I am one of hundreds that was privileged and proud to fly in the American space program. I was the Science Pilot on the last Skylab space station mission, the 84 day flight of Skylab III.

LIFTOFF

Liftoff is an exciting time, and any crewperson who is not excited, doesn’t really understand what’s about to happen.

One crisp cool morning, you take a ride in a van with some of your friends out to a 37-story building, just as you’ve done many times before. It’s all so familiar. You take an elevator to the top floor of the building, walk to the end a long hallway, and wait to enter a small room.

As you lean against the structure, you feel it popping and creaking and groaning under the weight and frigid temperatures of a million pounds of liquid hydrogen and liquid oxygen poised in the belly of the booster. You see lights blinking, computers flashing, and gases venting and you realize that today, finally, this building’s come alive!
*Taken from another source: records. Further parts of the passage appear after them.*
(* ===== verification/InboxLocal.v ===== *)
(** * Updates local to one identity

    Every row of the Inbox tables belongs to one identity.  [same_at k] says
    that two databases hold the same rows for the identity [k]; an update is
    [local] to [k] when it touches and looks at the rows of [k] only.  The table
    invariant is a property of each identity by itself, and a sequence of local
    updates of different identities leaves at each of them what its own update
    leaves. *)
From S2P Require Import Prelude GoStrings Errors Ident Inbox InboxSQL TerminalState InboxSpec.
From S2P Require Import InboxProps.
Import Stdlib.Strings.String.
Open Scope string_scope.
Open Scope Z_scope.

Section Local.
Context {B : Type}.
Implicit Types (d : DB B) (k : idkey) (key : Key) (fp : Fingerprint) (t : Time).

Record same_at k d d' : Prop := {
  sa_inbox : inbox d !! k = inbox d' !! k;
  sa_attempts : attempts d !! k = attempts d' !! k;
  sa_generations fp : generations d !! (k, fp) = generations d' !! (k, fp);
  sa_terminal fp : terminal d !! (k, fp) = terminal d' !! (k, fp) }.

#[global] Instance same_at_equiv k : Equivalence (same_at k).
Proof.
  split.
  - by split.
  - intros d d' []. by split.
  - intros d1 d2 d3 [Hi Ha Hg Ht] [Hi' Ha' Hg' Ht']. split; intros; congruence.
Qed.

Record local k (u : DB B -> DB B) : Prop := {
  local_frame d k' : k' <> k -> same_at k' (u d) d;
  local_cong d d' : same_at k d d' -> same_at k (u d) (u d');
  local_business d : business (u d) = business d }.

Lemma local_id k : local k (fun d => d).
Proof. by split. Qed.

Lemma local_compose k u v : local k u -> local k v -> local k (fun d => v (u d)).
Proof.
  intros [U1 U2 U3] [V1 V2 V3]. split.
  - intros d k' Hk. by rewrite V1, U1.
  - auto.
  - intros d. by rewrite V3, U3.
Qed.

Lemma local_ext k u v : (forall d, v d = u d) -> local k u -> local k v.
Proof.
  intros He [U1 U2 U3]. split; intros; rewrite !He; auto.
Qed.

(** ** The updates of the specification *)
Lemma counter_of_same key fp d d' : same_at (key_id key) d d' ->
  counter_of key fp d = counter_of key fp d'.
Proof. intros [_ Ha Hg _]. unfold counter_of. destruct (legacy key); [by rewrite Ha|apply Hg]. Qed.

Lemma state_of_same key fp d d' : same_at (key_id key) d d' ->
  state_of key fp d = state_of key fp d'.
Proof.
  intros [_ Ha Hg Ht]. unfold state_of, sql_readAttempt, sql_readAttemptGeneration, closed_kind.
  destruct (legacy key).
  - rewrite Ha. destruct (attempts d' !! key_id key); simpl; [by rewrite Ht|done].
  - by rewrite Hg, Ht.
Qed.

Lemma set_counter_frame key fp c d k' : k' <> key_id key -> same_at k' (set_counter key fp c d) d.
Proof.
  intros Hk. unfold set_counter. destruct (legacy key); split; simpl; try done.
  - by rewrite lookup_insert_ne.
  - intros f. rewrite lookup_insert_ne; [done|]. congruence.
Qed.

Lemma set_counter_cong key fp c d d' : same_at (key_id key) d d' ->
  same_at (key_id key) (set_counter key fp c d) (set_counter key fp c d').
Proof.
  intros [Hi Ha Hg Ht]. unfold set_counter. destruct (legacy key); split; simpl; try done.
  - by rewrite !lookup_insert_eq.
  - intros f. by rewrite !lookup_insert, Hg.
Qed.

Lemma local_counter key fp (f : option counterRow -> option counterRow) :
  local (key_id key) (fun d => match f (counter_of key fp d) with
                               | Some c => set_counter key fp c d
                               | None => d
                               end).
Proof.
  split.
  - intros d k' Hk. destruct (f _); [by apply set_counter_frame|reflexivity].
  - intros d d' Hs. rewrite <- (counter_of_same _ _ _ _ Hs).
    destruct (f _); [by apply set_counter_cong|done].
  - intros d. destruct (f _); [apply business_set_counter|done].
Qed.

Lemma local_consume key fp t : local (key_id key) (consume key fp t).
Proof.
  eapply local_ext, (local_counter key fp (fun c => Some match c with
    Some c => bump t c | None => fresh_counter 1 t end)). done.
Qed.

Lemma local_keep_deferred key fp t : local (key_id key) (keep_deferred key fp t).
Proof.
  eapply local_ext, (local_counter key fp (fun c => match c with
    Some _ => None | None => Some (fresh_counter 0 t) end)).
  intros d. unfold keep_deferred. by destruct (counter_of key fp d).
Qed.

Lemma local_flag key fp t : local (key_id key) (flag_permanent key fp t).
Proof.
  eapply local_ext, (local_counter key fp (option_map (terminal_counter t))).
  intros d. unfold flag_permanent. by destruct (counter_of key fp d).
Qed.

Lemma local_record key fp n kind t : local (key_id key) (record_terminal key fp n kind t).
Proof.
  split.
  - intros d k' Hk. split; simpl; try done. intros f. rewrite lookup_insert_ne; [done|congruence].
  - intros d d' [Hi Ha Hg Ht]. split; simpl; try done. intros f.
    rewrite !lookup_insert. by rewrite !Ht.
  - done.
Qed.

Lemma local_complete k t : local k (complete_identity k t).
Proof.
  split.
  - intros d k' Hk. split; simpl; try done. by rewrite lookup_alter_ne.
  - intros d d' [Hi Ha Hg Ht]. split; simpl; try done. by rewrite !lookup_alter_eq, Hi.
  - done.
Qed.

(** [INSERT ... ON CONFLICT DO NOTHING] *)
Definition ensure_identity k fp t d : DB B := (sql_insertIdentity k fp t d).1.

Lemma ensure_identity_absent k fp t d : inbox d !! k = None ->
  ensure_identity k fp t d = new_identity k fp t d.
Proof. unfold ensure_identity, sql_insertIdentity. by intros ->. Qed.
Lemma ensure_identity_present k fp t d r : inbox d !! k = Some r -> ensure_identity k fp t d = d.
Proof. unfold ensure_identity, sql_insertIdentity. by intros ->. Qed.

Lemma local_ensure k fp t : local k (ensure_identity k fp t).
Proof.
  unfold ensure_identity, sql_insertIdentity. split.
  - intros d k' Hk. destruct (inbox d !! k); [reflexivity|]. split; simpl; try done.
    by rewrite lookup_insert_ne.
  - intros d d' Hs. destruct Hs as [Hi Ha Hg Ht]. rewrite Hi.
    destruct (inbox d' !! k) eqn:Hk; split; simpl; try done; [congruence|].
    by rewrite !lookup_insert_eq.
  - intros d. by destruct (inbox d !! k).
Qed.

Lemma same_at_business k b d : same_at k (set_business b d) d.
Proof. by split. Qed.

(** ** Sequences of local updates *)
Definition apply_all {A} (u : A -> DB B -> DB B) (l : list A) d : DB B :=
  fold_left (fun d a => u a d) l d.

Lemma apply_all_app {A} (u : A -> DB B -> DB B) l1 l2 d :
  apply_all u (l1 ++ l2) d = apply_all u l2 (apply_all u l1 d).
Proof. apply fold_left_app. Qed.

Lemma apply_all_ext {A} (u v : A -> DB B -> DB B) l d :
  (forall x d', x ∈ l -> u x d' = v x d') -> apply_all u l d = apply_all v l d.
Proof.
  revert d. induction l as [|x l IH]; intros d Huv; [done|]. unfold apply_all in *. simpl.
  rewrite Huv by left. apply IH. intros y d' Hy. apply Huv. by right.
Qed.

Lemma apply_all_frame {A} (id : A -> idkey) (u : A -> DB B -> DB B) l d k :
  Forall (fun a => local (id a) (u a)) l -> k ∉ List.map id l ->
  same_at k (apply_all u l d) d.
Proof.
  intros Hl Hk. revert d. induction Hl as [|a l Ha Hl IH]; intros d; [reflexivity|].
  simpl in *. rewrite not_elem_of_cons in Hk. destruct Hk as [Hka Hk].
  unfold apply_all in *. simpl. rewrite IH by done. by apply (local_frame _ _ Ha).
Qed.

Lemma apply_all_business {A} (id : A -> idkey) (u : A -> DB B -> DB B) l d :
  Forall (fun a => local (id a) (u a)) l -> business (apply_all u l d) = business d.
Proof.
  intros Hl. revert d. induction Hl as [|a l Ha Hl IH]; intros d; [done|].
  unfold apply_all in *. simpl. rewrite IH. apply (local_business _ _ Ha).
Qed.

Lemma apply_all_cong {A} (id : A -> idkey) (u : A -> DB B -> DB B) l d d' k :
  Forall (fun a => local (id a) (u a)) l -> same_at k d d' ->
  same_at k (apply_all u l d) (apply_all u l d').
Proof.
  intros Hl. revert d d'. induction Hl as [|a l Ha Hl IH]; intros d d' Hs; [done|].
  apply IH. destruct (decide (k = id a)) as [->|Hk]; [by apply (local_cong _ _ Ha)|].
  by rewrite !(local_frame _ _ Ha).
Qed.

(** Updates of different identities: each has its own effect. *)
Lemma apply_all_at {A} (id : A -> idkey) (u : A -> DB B -> DB B) l d a :
  Forall (fun a => local (id a) (u a)) l -> NoDup (List.map id l) -> a ∈ l ->
  same_at (id a) (apply_all u l d) (u a d).
Proof.
  intros Hl. revert d. induction Hl as [|x l Hx Hl IH]; intros d Hnd Hin.
  { by apply not_elem_of_nil in Hin. }
  simpl in Hnd. apply NoDup_cons in Hnd as [Hn Hnd].
  apply elem_of_cons in Hin as [->|Hin]; unfold apply_all; simpl.
  - by apply (apply_all_frame id u).
  - assert (id a <> id x) as Hne.
    { intros He. apply Hn. rewrite <- He. apply list_elem_of_In, in_map. by apply list_elem_of_In. }
    etrans; [by apply IH|]. apply (local_cong (id a) (u a)).
    + rewrite Forall_forall in Hl. by apply Hl.
    + by apply (local_frame _ _ Hx).
Qed.

(** Updates that change nothing at [k]. *)
Lemma apply_all_fixed {A} (id : A -> idkey) (u : A -> DB B -> DB B) l d k :
  Forall (fun a => local (id a) (u a)) l ->
  (forall x, x ∈ l -> id x = k -> same_at k (u x d) d) -> same_at k (apply_all u l d) d.
Proof.
  intros Hl. revert d. induction Hl as [|x l Hx Hl IH]; intros d Hfix; [reflexivity|].
  assert (same_at k (u x d) d) as Hs.
  { destruct (decide (id x = k)) as [He|Hne]; [apply Hfix; [left|done]|].
    by apply (local_frame _ _ Hx). }
  etrans; [|exact Hs]. apply IH. intros y Hy He. rewrite Forall_forall in Hl.
  specialize (Hl y Hy). rewrite He in Hl. rewrite Hs, <- (Hfix y) at 2 by (done || by right).
  by apply (local_cong _ _ Hl).
Qed.

(** Repetitions of an update that is done once. *)
Lemma apply_all_idem {A} (id : A -> idkey) (u : A -> DB B -> DB B) l d a :
  Forall (fun a => local (id a) (u a)) l ->
  (forall x, x ∈ l -> id x = id a -> u x = u a) ->
  (forall d, u a (u a d) = u a d) -> a ∈ l ->
  same_at (id a) (apply_all u l d) (u a d).
Proof.
  intros Hl Hsame Hidem. revert d.
  induction Hl as [|x l Hx Hl IH]; intros d Hin; [by apply not_elem_of_nil in Hin|].
  assert (forall y, y ∈ l -> id y = id a -> u y = u a) as Hsame'.
  { intros y Hy. apply Hsame. by right. }
  destruct (decide (id x = id a)) as [He|Hne].
  - unfold apply_all. simpl. rewrite (Hsame x) by (done || left).
    apply (apply_all_fixed id u); [done|]. intros y Hy Hya. by rewrite (Hsame' y), Hidem.
  - apply elem_of_cons in Hin as [->|Hin]; [done|]. unfold apply_all. simpl.
    etrans; [by apply IH|]. rewrite Forall_forall in Hl.
    apply (local_cong (id a) (u a)); [by apply Hl|]. by apply (local_frame _ _ Hx).
Qed.

(** ** The invariant, identity by identity *)
Record ok_at k d : Prop := {
  at_attempts r : attempts d !! k = Some r ->
    exists i, inbox d !! k = Some i /\ i_fingerprint i = a_fingerprint r /\ counter_ok (a_counter r);
  at_generations fp c : generations d !! (k, fp) = Some c -> is_Some (inbox d !! k) /\ counter_ok c;
  at_separate i : inbox d !! k = Some i -> generations d !! (k, i_fingerprint i) = None;
  at_terminal fp r : terminal d !! (k, fp) = Some r -> terminal_check r = true /\ counted k fp d;
  at_digest i : inbox d !! k = Some i -> Fingerprint_wf (i_fingerprint i);
  at_settled : settled k d }.

Lemma db_ok_at d : db_ok d <-> forall k, ok_at k d.
Proof.
  split.
  - intros [Hd Hs] k. split; try apply Hd. apply Hs.
  - intros H. split; [split|]; intros k; apply (H k).
Qed.

Lemma counted_same k fp d d' : same_at k d d' -> counted k fp d -> counted k fp d'.
Proof. intros [_ Ha Hg _]. unfold counted. by rewrite Ha, Hg. Qed.

Lemma ok_at_same k d d' : same_at k d d' -> ok_at k d -> ok_at k d'.
Proof.
  intros Hs [H1 H2 H3 H4 H5 H6]. pose proof Hs as [Hi Ha Hg Ht]. split.
  - rewrite <- Ha, <- Hi. done.
  - intros fp c. rewrite <- Hg, <- Hi. apply H2.
  - intros i. rewrite <- Hi, <- Hg. apply H3.
  - intros fp r. rewrite <- Ht. intros Hr. destruct (H4 _ _ Hr). split; [done|].
    by eapply counted_same.
  - intros i. rewrite <- Hi. apply H5.
  - intros i. rewrite <- Hi. intros Hki Hc. destruct (H6 i Hki Hc) as [[r Hr]|[f [c Hc']]].
    + left. rewrite <- Ha. eauto.
    + right. exists f. rewrite <- Hg. eauto.
Qed.
End Local.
You try to erase the smile from your face as you slip into that small room, lie in a couch, and stare at a very familiar scene. After a few hours, one of your friends outside starts counting backwards from ten, you hear a tremendous sucking sound as propellants are ripped into combustion chambers. Then, far below and lasting less than a second, you feel eight engines ignite in a ripple fire, and you creep off the pad. The front of your mind is intently focused on gauges and potential abort procedures even as a whisper seeps up from the back of your mind, “Your basement just exploded.”

The first stage is noisy and rough, like a high-speed train with square wheels. At about one minute into the flight, you go through the speed of sound and also reach the maximum of the aerodynamic forces and turbulence. The vibration becomes severe; you feel like a fly glued to a paint shaker. Then it smoothes out a little until staging at two minutes, which jolts you like a head-on crash quickly followed by a sharp impact from the rear.

In contrast, the second stage resembles a long, smooth elevator ride that accelerates ever faster as the mass of the propellants burn away. Eventually, you weigh five times your normal weight, which is not bad because your heart is at the same elevation as your head. But it’s hard to lift a hand, and you notice your cheeks and ears sliding towards the back of your head.

Then, at a little over eight minutes, the engines cut off— sharply! Immediately, everything floats. Your spacecraft, which they worked hard to keep clean at the Cape, fills up with dirt and debris that floats up from hiding places on the floor. In short order, the air conditioning cleans it all up.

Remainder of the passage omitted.